§ **WORK ORDER**
Each line of the data below from the one holding "(** * Multi-player" to the one holding "Inductive exn : Type", inclusive, is to be reproduced exactly; no other line belongs in the answer.
╭─ EXTRACTED ENTRIES
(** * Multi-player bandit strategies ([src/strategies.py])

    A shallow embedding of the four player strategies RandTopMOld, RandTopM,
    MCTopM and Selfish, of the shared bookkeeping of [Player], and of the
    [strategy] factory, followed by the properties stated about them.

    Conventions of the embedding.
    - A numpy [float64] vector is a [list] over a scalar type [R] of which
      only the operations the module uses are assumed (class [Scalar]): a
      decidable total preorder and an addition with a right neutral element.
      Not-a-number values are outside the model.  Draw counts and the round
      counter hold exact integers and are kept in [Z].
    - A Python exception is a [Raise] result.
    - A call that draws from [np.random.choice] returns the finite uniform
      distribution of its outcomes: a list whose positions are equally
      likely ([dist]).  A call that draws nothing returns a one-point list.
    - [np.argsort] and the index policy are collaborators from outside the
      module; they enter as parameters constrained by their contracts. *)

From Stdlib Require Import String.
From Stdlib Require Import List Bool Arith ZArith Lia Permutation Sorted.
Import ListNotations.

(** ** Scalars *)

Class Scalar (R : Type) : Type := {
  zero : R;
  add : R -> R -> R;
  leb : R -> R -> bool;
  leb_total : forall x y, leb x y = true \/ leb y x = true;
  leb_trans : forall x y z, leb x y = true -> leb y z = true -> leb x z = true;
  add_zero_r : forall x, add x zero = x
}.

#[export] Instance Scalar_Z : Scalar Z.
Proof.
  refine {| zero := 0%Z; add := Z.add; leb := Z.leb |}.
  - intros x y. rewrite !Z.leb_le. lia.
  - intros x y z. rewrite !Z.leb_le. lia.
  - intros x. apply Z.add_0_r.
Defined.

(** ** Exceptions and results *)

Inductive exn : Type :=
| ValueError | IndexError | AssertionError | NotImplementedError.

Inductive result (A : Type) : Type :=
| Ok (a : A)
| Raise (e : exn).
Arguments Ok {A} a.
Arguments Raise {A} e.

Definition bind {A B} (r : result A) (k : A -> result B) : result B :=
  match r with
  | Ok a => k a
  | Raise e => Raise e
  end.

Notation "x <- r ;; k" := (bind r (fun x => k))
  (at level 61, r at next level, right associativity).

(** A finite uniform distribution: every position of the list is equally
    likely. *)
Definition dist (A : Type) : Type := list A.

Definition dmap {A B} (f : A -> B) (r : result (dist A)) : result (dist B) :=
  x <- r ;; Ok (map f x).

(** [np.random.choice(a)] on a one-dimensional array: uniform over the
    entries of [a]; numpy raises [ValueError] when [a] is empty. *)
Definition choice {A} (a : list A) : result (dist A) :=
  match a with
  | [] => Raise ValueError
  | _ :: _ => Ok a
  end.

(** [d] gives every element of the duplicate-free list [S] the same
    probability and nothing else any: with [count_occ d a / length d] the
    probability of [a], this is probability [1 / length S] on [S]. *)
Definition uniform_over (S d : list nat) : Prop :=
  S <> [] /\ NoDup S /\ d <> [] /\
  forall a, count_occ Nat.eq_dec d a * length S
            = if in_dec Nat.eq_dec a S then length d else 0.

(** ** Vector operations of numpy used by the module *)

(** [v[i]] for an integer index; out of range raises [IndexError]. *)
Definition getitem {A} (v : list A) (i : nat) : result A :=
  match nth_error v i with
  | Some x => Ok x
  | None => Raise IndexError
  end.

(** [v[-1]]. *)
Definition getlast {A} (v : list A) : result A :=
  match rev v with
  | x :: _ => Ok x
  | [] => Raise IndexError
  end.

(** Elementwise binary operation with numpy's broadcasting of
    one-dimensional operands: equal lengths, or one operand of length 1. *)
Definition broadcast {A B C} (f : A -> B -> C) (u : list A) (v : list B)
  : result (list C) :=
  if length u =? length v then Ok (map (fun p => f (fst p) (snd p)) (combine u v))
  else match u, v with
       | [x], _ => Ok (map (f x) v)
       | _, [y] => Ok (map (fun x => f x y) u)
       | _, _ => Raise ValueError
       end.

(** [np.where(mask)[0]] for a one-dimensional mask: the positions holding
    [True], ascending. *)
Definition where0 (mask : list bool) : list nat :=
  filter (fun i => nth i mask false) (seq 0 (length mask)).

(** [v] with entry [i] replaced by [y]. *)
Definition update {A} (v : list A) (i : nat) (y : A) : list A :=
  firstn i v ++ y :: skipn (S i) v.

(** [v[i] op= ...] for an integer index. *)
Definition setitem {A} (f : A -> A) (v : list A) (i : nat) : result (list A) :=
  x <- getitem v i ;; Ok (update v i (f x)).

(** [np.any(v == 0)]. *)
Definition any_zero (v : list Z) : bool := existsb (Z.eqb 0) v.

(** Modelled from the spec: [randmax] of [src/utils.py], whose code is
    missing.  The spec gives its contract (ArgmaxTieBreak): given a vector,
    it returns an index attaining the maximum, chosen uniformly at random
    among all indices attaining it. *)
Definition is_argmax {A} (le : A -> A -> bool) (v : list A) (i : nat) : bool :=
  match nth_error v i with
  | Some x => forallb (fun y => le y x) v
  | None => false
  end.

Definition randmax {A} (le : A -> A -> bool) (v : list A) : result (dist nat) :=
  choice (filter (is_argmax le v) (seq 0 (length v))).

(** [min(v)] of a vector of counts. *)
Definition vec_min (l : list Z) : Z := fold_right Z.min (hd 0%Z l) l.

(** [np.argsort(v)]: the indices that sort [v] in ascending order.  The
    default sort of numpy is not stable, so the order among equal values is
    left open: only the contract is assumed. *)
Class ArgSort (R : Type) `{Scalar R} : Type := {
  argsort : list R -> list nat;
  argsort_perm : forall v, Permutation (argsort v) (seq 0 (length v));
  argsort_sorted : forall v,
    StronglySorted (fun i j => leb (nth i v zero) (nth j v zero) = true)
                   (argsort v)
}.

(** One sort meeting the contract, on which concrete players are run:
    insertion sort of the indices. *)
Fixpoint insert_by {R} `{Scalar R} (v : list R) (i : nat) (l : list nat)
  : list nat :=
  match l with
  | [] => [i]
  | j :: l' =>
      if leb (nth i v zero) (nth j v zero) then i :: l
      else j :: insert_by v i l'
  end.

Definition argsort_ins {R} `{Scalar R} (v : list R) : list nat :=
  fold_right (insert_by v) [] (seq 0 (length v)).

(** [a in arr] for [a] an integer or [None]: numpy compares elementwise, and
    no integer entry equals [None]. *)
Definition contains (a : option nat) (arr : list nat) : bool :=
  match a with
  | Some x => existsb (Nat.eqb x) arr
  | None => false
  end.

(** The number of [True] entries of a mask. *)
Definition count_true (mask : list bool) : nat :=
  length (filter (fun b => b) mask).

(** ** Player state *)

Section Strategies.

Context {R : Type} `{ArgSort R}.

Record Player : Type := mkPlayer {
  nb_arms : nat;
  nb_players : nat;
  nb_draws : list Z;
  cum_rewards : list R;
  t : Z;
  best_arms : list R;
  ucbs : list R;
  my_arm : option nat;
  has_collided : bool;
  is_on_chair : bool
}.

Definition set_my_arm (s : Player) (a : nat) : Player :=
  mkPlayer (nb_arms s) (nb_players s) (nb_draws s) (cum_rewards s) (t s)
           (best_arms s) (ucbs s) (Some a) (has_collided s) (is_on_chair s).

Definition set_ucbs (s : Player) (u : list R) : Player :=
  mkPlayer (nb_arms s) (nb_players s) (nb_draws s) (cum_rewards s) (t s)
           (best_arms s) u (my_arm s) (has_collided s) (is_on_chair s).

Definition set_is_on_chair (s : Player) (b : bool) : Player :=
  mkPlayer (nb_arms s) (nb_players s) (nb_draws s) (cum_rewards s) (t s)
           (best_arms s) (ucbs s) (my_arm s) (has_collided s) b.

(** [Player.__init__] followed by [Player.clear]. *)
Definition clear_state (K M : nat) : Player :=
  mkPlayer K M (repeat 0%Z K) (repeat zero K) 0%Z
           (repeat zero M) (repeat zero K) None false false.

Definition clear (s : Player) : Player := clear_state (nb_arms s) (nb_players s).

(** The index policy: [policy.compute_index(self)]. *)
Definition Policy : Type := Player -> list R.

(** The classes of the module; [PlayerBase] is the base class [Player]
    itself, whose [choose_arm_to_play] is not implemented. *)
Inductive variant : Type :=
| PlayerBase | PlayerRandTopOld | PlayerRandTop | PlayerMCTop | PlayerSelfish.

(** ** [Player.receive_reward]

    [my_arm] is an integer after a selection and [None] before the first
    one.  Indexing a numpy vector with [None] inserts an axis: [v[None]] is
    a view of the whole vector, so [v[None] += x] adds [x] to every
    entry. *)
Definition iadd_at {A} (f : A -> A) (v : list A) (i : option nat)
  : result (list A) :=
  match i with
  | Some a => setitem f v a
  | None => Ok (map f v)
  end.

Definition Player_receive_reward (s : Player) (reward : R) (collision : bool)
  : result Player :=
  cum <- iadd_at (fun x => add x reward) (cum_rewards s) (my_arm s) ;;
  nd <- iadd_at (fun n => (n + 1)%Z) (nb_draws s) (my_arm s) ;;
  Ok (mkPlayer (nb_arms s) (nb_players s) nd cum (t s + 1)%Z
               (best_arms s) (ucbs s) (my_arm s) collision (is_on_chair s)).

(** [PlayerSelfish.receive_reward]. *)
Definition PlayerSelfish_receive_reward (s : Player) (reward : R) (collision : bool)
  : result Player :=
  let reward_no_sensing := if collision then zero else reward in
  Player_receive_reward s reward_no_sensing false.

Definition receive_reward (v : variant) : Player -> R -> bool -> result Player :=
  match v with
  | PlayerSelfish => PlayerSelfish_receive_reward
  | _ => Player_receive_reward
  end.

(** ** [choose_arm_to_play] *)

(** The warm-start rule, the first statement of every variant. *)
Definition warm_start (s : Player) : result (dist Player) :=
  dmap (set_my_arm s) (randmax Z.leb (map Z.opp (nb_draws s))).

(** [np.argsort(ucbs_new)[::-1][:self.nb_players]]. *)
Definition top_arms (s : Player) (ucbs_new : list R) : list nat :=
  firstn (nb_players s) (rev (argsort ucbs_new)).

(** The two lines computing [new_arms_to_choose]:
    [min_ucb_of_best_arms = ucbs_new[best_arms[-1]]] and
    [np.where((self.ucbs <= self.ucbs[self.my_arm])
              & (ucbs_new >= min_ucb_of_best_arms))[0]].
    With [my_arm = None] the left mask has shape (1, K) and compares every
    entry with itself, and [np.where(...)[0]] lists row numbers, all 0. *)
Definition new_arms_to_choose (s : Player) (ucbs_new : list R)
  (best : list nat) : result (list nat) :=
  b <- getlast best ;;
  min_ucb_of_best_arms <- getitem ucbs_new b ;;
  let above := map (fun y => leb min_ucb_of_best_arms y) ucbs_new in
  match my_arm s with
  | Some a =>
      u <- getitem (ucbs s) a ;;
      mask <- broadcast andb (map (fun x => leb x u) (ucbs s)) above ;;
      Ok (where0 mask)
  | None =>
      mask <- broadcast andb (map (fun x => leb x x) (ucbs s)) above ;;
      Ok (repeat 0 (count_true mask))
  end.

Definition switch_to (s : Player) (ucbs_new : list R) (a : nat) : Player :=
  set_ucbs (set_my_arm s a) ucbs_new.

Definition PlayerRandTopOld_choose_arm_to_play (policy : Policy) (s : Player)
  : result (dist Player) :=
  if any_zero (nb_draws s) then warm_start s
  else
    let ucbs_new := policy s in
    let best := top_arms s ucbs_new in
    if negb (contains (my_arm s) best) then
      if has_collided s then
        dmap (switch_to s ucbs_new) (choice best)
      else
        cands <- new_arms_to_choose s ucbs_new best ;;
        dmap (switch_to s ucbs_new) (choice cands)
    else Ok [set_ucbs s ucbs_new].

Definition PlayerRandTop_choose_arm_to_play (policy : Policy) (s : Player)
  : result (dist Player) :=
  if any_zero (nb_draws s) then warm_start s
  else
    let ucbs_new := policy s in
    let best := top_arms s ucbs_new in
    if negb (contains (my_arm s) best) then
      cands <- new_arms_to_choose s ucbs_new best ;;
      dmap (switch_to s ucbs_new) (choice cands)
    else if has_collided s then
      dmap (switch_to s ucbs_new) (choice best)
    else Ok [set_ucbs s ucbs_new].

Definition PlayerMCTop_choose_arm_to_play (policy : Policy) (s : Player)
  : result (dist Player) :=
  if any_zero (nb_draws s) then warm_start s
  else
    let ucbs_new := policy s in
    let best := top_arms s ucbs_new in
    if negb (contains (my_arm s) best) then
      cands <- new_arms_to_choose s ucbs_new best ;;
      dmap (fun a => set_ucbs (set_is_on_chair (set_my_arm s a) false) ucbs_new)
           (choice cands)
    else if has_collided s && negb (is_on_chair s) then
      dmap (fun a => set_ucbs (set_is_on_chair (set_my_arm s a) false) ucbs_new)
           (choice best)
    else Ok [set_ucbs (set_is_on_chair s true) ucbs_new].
╰─
╭─ EXTRACTED ENTRIES
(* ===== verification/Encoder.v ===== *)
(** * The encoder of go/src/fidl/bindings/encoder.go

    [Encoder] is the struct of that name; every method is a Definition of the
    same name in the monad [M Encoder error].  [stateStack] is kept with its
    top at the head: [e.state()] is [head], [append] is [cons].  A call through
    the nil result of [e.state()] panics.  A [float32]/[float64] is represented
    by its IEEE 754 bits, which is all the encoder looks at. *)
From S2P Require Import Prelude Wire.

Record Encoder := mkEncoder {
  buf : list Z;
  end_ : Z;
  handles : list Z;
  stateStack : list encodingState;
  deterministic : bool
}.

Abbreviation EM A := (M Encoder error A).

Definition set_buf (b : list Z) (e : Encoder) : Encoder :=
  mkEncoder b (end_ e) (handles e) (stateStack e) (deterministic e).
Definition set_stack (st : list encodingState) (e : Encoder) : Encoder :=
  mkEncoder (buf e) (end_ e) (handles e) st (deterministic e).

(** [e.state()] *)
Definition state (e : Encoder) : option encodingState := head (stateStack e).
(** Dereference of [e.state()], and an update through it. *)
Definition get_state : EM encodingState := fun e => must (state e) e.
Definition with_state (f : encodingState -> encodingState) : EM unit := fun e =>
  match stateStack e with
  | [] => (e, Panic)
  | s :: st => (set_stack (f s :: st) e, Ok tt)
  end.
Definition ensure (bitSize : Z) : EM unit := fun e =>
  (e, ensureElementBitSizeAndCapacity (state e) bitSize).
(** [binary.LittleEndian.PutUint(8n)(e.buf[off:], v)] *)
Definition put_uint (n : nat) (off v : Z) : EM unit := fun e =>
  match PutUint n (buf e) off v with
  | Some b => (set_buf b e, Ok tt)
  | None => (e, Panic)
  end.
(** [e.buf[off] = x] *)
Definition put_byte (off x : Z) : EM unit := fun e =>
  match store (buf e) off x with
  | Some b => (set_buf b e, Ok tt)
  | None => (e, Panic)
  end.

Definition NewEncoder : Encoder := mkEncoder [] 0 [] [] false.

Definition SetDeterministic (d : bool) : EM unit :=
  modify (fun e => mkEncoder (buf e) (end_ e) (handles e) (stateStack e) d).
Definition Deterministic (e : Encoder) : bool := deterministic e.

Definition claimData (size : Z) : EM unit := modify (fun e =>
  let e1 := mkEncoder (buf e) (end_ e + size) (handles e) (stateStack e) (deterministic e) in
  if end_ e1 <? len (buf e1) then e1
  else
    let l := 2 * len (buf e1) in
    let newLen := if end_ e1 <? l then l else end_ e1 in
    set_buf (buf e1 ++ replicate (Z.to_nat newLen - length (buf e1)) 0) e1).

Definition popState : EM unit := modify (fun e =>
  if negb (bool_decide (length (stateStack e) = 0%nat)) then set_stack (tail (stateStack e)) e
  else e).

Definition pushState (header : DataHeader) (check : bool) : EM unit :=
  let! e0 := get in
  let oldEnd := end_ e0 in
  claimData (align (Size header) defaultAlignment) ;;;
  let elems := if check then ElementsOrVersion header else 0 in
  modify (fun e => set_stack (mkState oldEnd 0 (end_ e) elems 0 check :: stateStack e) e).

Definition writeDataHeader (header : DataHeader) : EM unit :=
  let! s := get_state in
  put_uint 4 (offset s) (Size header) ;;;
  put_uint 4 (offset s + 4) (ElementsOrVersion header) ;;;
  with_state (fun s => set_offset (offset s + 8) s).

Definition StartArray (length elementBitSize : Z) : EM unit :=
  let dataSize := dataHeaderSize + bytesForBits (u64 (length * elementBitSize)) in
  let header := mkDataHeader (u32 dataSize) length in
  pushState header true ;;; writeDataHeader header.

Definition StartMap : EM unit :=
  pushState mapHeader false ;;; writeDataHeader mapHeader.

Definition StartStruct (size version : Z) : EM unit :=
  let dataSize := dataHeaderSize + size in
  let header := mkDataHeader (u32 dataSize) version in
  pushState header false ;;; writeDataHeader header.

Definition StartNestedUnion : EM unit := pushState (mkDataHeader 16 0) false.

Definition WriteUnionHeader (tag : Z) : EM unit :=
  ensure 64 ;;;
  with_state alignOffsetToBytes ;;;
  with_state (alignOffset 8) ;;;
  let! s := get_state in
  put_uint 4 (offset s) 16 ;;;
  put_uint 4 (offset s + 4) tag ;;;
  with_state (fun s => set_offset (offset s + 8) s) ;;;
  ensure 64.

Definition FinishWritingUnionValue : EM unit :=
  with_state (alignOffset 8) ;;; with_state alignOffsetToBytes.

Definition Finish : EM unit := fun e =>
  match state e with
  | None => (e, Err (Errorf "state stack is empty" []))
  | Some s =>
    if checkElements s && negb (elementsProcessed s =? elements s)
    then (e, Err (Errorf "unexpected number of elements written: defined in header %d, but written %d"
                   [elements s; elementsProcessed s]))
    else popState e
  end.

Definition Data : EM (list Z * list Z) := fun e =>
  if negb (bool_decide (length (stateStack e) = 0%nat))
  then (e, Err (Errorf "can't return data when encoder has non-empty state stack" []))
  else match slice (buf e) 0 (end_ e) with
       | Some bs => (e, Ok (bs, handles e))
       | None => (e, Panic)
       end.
╰─
§ **REPLY**
(** * Multi-player bandit strategies ([src/strategies.py])

    A shallow embedding of the four player strategies RandTopMOld, RandTopM,
    MCTopM and Selfish, of the shared bookkeeping of [Player], and of the
    [strategy] factory, followed by the properties stated about them.

    Conventions of the embedding.
    - A numpy [float64] vector is a [list] over a scalar type [R] of which
      only the operations the module uses are assumed (class [Scalar]): a
      decidable total preorder and an addition with a right neutral element.
      Not-a-number values are outside the model.  Draw counts and the round
      counter hold exact integers and are kept in [Z].
    - A Python exception is a [Raise] result.
    - A call that draws from [np.random.choice] returns the finite uniform
      distribution of its outcomes: a list whose positions are equally
      likely ([dist]).  A call that draws nothing returns a one-point list.
    - [np.argsort] and the index policy are collaborators from outside the
      module; they enter as parameters constrained by their contracts. *)

From Stdlib Require Import String.
From Stdlib Require Import List Bool Arith ZArith Lia Permutation Sorted.
Import ListNotations.

(** ** Scalars *)

Class Scalar (R : Type) : Type := {
  zero : R;
  add : R -> R -> R;
  leb : R -> R -> bool;
  leb_total : forall x y, leb x y = true \/ leb y x = true;
  leb_trans : forall x y z, leb x y = true -> leb y z = true -> leb x z = true;
  add_zero_r : forall x, add x zero = x
}.

#[export] Instance Scalar_Z : Scalar Z.
Proof.
  refine {| zero := 0%Z; add := Z.add; leb := Z.leb |}.
  - intros x y. rewrite !Z.leb_le. lia.
  - intros x y z. rewrite !Z.leb_le. lia.
  - intros x. apply Z.add_0_r.
Defined.

(** ** Exceptions and results *)

Inductive exn : Type :=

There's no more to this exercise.